• GIVEN DATA:
(** What [search_walk] returns, in terms of the sequence of the walk. *)
Lemma search_walk_some (name : string)
    (walk : list (string * list string * list string)) (p : string) :
  search_walk name walk = Some p <->
  exists before root dirs files after,
    walk = before ++ (root, dirs, files) :: after /\
    Forall (fun t => name ∉ t.2) before /\
    name ∈ files /\
    p = Py.join root name.
Proof.
  induction walk as [|[[r d] f] walk IH]; simpl.
  - split; [discriminate|].
    intros (before & ? & ? & ? & ? & H & _). destruct before; discriminate.
  - destruct (name_in name f) eqn:Hin.
    + apply name_in_spec in Hin. split.
      * intros [= <-]. exists [], r, d, f, walk. repeat split; auto.
      * intros (before & r' & d' & f' & after & Hw & Hb & Hf & ->).
        destruct before as [|t before]; simpl in Hw.
        -- injection Hw as -> -> -> ->. reflexivity.
        -- injection Hw as <- ->. apply Forall_cons in Hb as [Hb _].
           simpl in Hb. contradiction.
    + assert (Hnot : name ∉ f).
      { intros H%name_in_spec. congruence. }
      rewrite IH. split.
      * intros (before & r' & d' & f' & after & -> & Hb & Hf & ->).
        exists ((r, d, f) :: before), r', d', f', after.
        repeat split; auto.
      * intros (before & r' & d' & f' & after & Hw & Hb & Hf & ->).
        destruct before as [|t before]; simpl in Hw.
        -- injection Hw as -> -> -> ->. contradiction.
        -- injection Hw as <- ->. apply Forall_cons in Hb as [_ Hb].
           exists before, r', d', f', after. repeat split; auto.
Qed.

Lemma search_walk_none (name : string)
    (walk : list (string * list string * list string)) :
  search_walk name walk = None <-> Forall (fun t => name ∉ t.2) walk.
Proof.
  induction walk as [|[[r d] f] walk IH]; simpl.
  - split; auto.
  - destruct (name_in name f) eqn:Hin.
    + apply name_in_spec in Hin. split; [discriminate|].
      intros [H _]%Forall_cons. simpl in H. contradiction.
    + rewrite IH. split.
      * intros H. apply Forall_cons. split; [|exact H].
        simpl. intros H'%name_in_spec. congruence.
      * intros [_ H]%Forall_cons. exact H.
Qed.

Lemma search_walk_names (name : string)
    (walk : list (string * list string * list string)) (p : string) :
  search_walk name walk = Some p -> name ∈ walk_names walk.
Proof.
  intros (before & r & d & f & after & -> & _ & Hf & _)%search_walk_some.
  unfold walk_names. rewrite map_app, concat_app. simpl.
  apply elem_of_app. right. apply elem_of_app. left. exact Hf.
Qed.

• PROBLEM TO SOLVE: The response must give every line from the material above that holds the string "discriminate".

• SOLUTION TO THE EXERCISE:
  - split; [discriminate|].
    intros (before & ? & ? & ? & ? & H & _). destruct before; discriminate.
    + apply name_in_spec in Hin. split; [discriminate|].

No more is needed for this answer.